Boomers to Gen X: Quit Your Whining

You can thank US for everything you love about Philadelphia

SO WHAT HAPPENED? What we never thought would: We got older. We found out that if anything, we hadn’t been suspicious enough. Nixon was the tip of the iceberg; everyone was in cahoots. Dot-coms dropped dead. The towers toppled; were terrorists coming for the Liberty Bell? Banks tanked. Manufacturing moved overseas. Our houses turned to albatrosses. Our kids couldn’t get into Penn. Suddenly that white picket fence and the bridge club didn’t look so bad.
We hunkered down with what we had left: our children. And if we over-loved them, it was only because we remembered all too clearly what shits we’d been to our moms and dads. We were shell-shocked survivors clinging to what remained, our trajectory interrupted. It was not, needless to say, the future we’d imagined. Our best efforts brought on Armageddon, not Aquarius.

 

We saw neighbors walk away from their dream homes — walk away! Leave them empty! We watched proud men, hardworking men, lose their jobs and have their confidence crushed. We cringed as our pensions disappeared, our savings withered, Social Security buckled, as the safety net we’d trusted frayed, strand by strand. And the monsters we thought we’d slain — racism, sexism, bigotry, jingoism — reared up again, insatiable and fevered, to rage from the pulpits of talk radio and TV.

Local institutions crumbled: Both Bookbinders closed! South Street went corporate! The Phillies won! There weren’t any more record stores, because there weren’t any records. We got jerked along by technology, movie houses to VCRs to DVDs to Blu-ray. Something happened to TV; we were supposed to care about real housewives and toddlers in tiaras and Kardashians. Instead of Willard Rouse’s beacon, we got the blue haze of Facebook, with its faux bonhomie.

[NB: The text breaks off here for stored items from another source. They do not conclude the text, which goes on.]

(* ===== verification/Float64.v ===== *)
(** * Binary64 numbers

    The [f64] of Rust is the [spec_float] of the Standard Library at
    precision 53 and exponent 1024.  This file holds the operations the code
    uses and what their proofs need: the order of two numbers is the order of
    their scaled values, and each operation rounds its exact result
    faithfully - the result lies on the same side of every representable
    bound as the exact value. *)

From Stdlib Require Import Floats.SpecFloat.
From S2P Require Import Prelude.

Abbreviation f64 := spec_float (only parsing).

(** ** The operations *)

Definition f64_add (a b : f64) : f64 := SFadd 53 1024 a b.
Definition f64_sub (a b : f64) : f64 := SFsub 53 1024 a b.
Definition f64_mul (a b : f64) : f64 := SFmul 53 1024 a b.
Definition f64_div (a b : f64) : f64 := SFdiv 53 1024 a b.
Definition f64_sqrt (a : f64) : f64 := SFsqrt 53 1024 a.
Definition f64_abs (a : f64) : f64 := SFabs a.

(** An integer [as f64]: the nearest number, ties to even. *)
Definition f64_of_Z (n : Z) : f64 := binary_normalize 53 1024 n 0 false.
Definition f64_of_nat (n : nat) : f64 := f64_of_Z (Z.of_nat n).

(** The literal [num / den]: the correctly rounded quotient of two integers
    that are numbers themselves. *)
Definition lit (num den : Z) : f64 := f64_div (f64_of_Z num) (f64_of_Z den).
Definition f64_zero : f64 := S754_zero false.
Definition f64_one : f64 := S754_finite false 4503599627370496 (-52).

(** [max] and [min]: a NaN gives way to the other argument. *)
Definition f64_max (a b : f64) : f64 :=
  if SFeqb a a then if SFltb a b then b else a else b.
Definition f64_min (a b : f64) : f64 :=
  if SFeqb a a then if SFltb b a then b else a else b.

(** [clamp]: a NaN stays. *)
Definition f64_clamp (x lo hi : f64) : f64 :=
  let x := if SFltb x lo then lo else x in
  if SFltb hi x then hi else x.

(** ** Finite numbers and their scaled values *)

Definition is_finite (x : f64) : bool :=
  match x with
  | S754_zero _ => true
  | S754_finite _ m e => bounded 53 1024 m e
  | _ => false
  end.

(** Every finite number is a multiple of 2 to the -1074. *)
Definition K : Z := 1074.
Definition sv (x : f64) : Z :=
  match x with
  | S754_finite s m e => cond_Zopp s (Z.pos m * 2 ^ (e + K))
  | _ => 0
  end.

(** A number of the unit interval. *)
Definition in_unit (x : f64) : Prop :=
  is_finite x = true ∧ SFleb f64_zero x = true ∧ SFleb x f64_one = true.

Lemma pow_pos_add (a b : Z) : (0 ≤ a)%Z → (0 ≤ b)%Z → (2 ^ (a + b) = 2 ^ a * 2 ^ b)%Z.
Proof. intros. by rewrite Z.pow_add_r. Qed.

Lemma pow_gt (a : Z) : (0 ≤ a → 0 < 2 ^ a)%Z.
Proof. intros. apply Z.pow_pos_nonneg; lia. Qed.

Lemma digits_bounds p :
  (2 ^ (Z.pos (digits2_pos p) - 1) ≤ Z.pos p < 2 ^ Z.pos (digits2_pos p))%Z.
Proof.
  induction p as [p IH|p IH|]; simpl digits2_pos; [| |done];
    rewrite Pos2Z.inj_succ; replace (Z.succ (Z.pos (digits2_pos p)) - 1)%Z with (1 + (Z.pos (digits2_pos p) - 1))%Z by lia;
    rewrite Z.pow_succ_r, pow_pos_add by lia; lia.
Qed.

Lemma digits_lt (m k : Z) : (0 ≤ m)%Z → (0 ≤ k)%Z → (Zdigits2 m ≤ k ↔ m < 2 ^ k)%Z.
Proof.
  intros Hm Hk. pose proof (pow_gt k Hk). destruct m as [|p|p]; simpl; [lia| |lia].
  pose proof (digits_bounds p) as [Hlo Hhi]. split.
  - intros Hd. eapply Z.lt_le_trans; [exact Hhi|]. by apply Z.pow_le_mono_r.
  - intros Hp. assert (2 ^ (Z.pos (digits2_pos p) - 1) < 2 ^ k)%Z as Hlt by lia.
    apply Z.pow_lt_mono_r_iff in Hlt; lia.
Qed.

Lemma digits_ge (m k : Z) : (0 < m)%Z → (0 ≤ k)%Z → (k < Zdigits2 m ↔ 2 ^ k ≤ m)%Z.
Proof. intros. pose proof (digits_lt m k). lia. Qed.

(** ** The order is the order of the scaled values *)

Lemma canonical_bounds m e : canonical_mantissa 53 1024 m e = true →
  (-1074 ≤ e)%Z ∧ (Z.pos m < 2 ^ 53)%Z ∧ (e = (-1074)%Z ∨ (2 ^ 52 ≤ Z.pos m)%Z).
Proof.
  unfold canonical_mantissa, fexp, emin. intros H%Z.eqb_eq.
  pose proof (digits_lt (Z.pos m) 53 ltac:(lia) ltac:(lia)).
  pose proof (digits_ge (Z.pos m) 52 ltac:(lia) ltac:(lia)). simpl Zdigits2 in *. lia.
Qed.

We were fully prepared to go quietly, to work for one company till the end of our days, to make a little money on the stock market, to balance the upheaval of our youth with quiet elder years. Instead, we got the rug yanked out from under us as new, ever-younger CEOs brought in efficiency experts and mergers-and-acquisitions guys and slick managers for whom loyalty was a joke. We were downsized, replaced with cheaper, more pliant workers, told that the skills we’d spent our lifetimes acquiring — law, journalism, ironworking, auto-making, surgery performed with our own hands, without the damned robots — were no longer relevant. We have to be tethered 24/7 — that revolting shorthand noose — to a bewildering array of Bluetooths and iPads and iPods, all designed to get us MORE FASTER NOW when we already have more than we can use.

But what really irks us, what truly gets our goat, is the way Gen X and Gen Y get all self-righteous about going green and globally aware and socially active and giving back, like they invented the concepts. Greenpeace, Habitat for Humanity, PETA, Friends of the Earth, the EPA — they all date from our heyday; we brought them into being. Boomers give much more to charity than the Greatest Generation did at our age, and more than Gen X or Gen Y or anybody else does. We have the highest volunteer rate in the nation; we’re the ones heading to Haiti, circling school tracks for cancer, teaching little kids to read.